Retype only the lines at the head of the records, first through the one with "From Stdlib Require Import ZArith List Lia.", exactly as written.

### Supplied data ###

(** * Vortex: extension manager and notification actions

    A shallow embedding of two modules of the application:

    - [src/extensions/extension_manager/index.ts]: the version diff of
      [checkForUpdates] and the promise chains of [checkForUpdates] and
      [updateAvailableExtensions];
    - [src/actions/notifications.ts]: the per-process registries of
      notification callbacks and timers, the IPC bridge of
      [fireNotificationAction], and the dialog callbacks of [showDialog]
      and [closeDialog].

    JavaScript objects used as dictionaries are finite maps, arrays are
    lists, [undefined] is [None], exceptions are an explicit outcome. *)

From Stdlib Require Import ZArith List Lia.
From stdpp Require Import base numbers option list strings gmap.

Local Open Scope string_scope.
Local Open Scope list_scope.

(** JavaScript exceptions that the modelled code can raise or meet. *)
Inductive JsError : Type :=
| TypeError                      (* member access or call on undefined/null *)
| UserError (tag : string).      (* anything thrown or rejected by foreign code *)

(** The properties every plain object [{}] inherits from [Object.prototype]:
    reading one of these names from an object without an own property of
    that name gives the inherited value, not [undefined]. *)
Definition inheritedName (key : string) : bool :=
  existsb (String.eqb key)
    [ "constructor"; "hasOwnProperty"; "isPrototypeOf"; "propertyIsEnumerable";
      "toLocaleString"; "toString"; "valueOf"; "__proto__";
      "__defineGetter__"; "__defineSetter__";
      "__lookupGetter__"; "__lookupSetter__" ].

(** ** The extension manager *)

Module ExtensionManager.

(** [IExtension] and [IAvailableExtension] are declared in [./types]; only
    the fields read by [index.ts] are kept.  [modId] is optional. *)
Record IExtension : Type := {
  ext_name : string;
  ext_modId : option Z;
  ext_version : string;
}.

Record IAvailableExtension : Type := {
  av_name : string;
  av_modId : option Z;
  av_version : string;
}.

(** [state.session.extensions].  [installed] is an object keyed by extension
    id; it is kept as an association list in property order, which is the
    order [Object.values] enumerates. *)
Record SessionExtensions : Type := {
  available : list IAvailableExtension;
  installed : list (string * IExtension);
  updateTime : option Z;
}.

###

Finished task –
(** * Vortex: extension manager and notification actions

    A shallow embedding of two modules of the application:

    - [src/extensions/extension_manager/index.ts]: the version diff of
      [checkForUpdates] and the promise chains of [checkForUpdates] and
      [updateAvailableExtensions];
    - [src/actions/notifications.ts]: the per-process registries of
      notification callbacks and timers, the IPC bridge of
      [fireNotificationAction], and the dialog callbacks of [showDialog]
      and [closeDialog].

    JavaScript objects used as dictionaries are finite maps, arrays are
    lists, [undefined] is [None], exceptions are an explicit outcome. *)

From Stdlib Require Import ZArith List Lia.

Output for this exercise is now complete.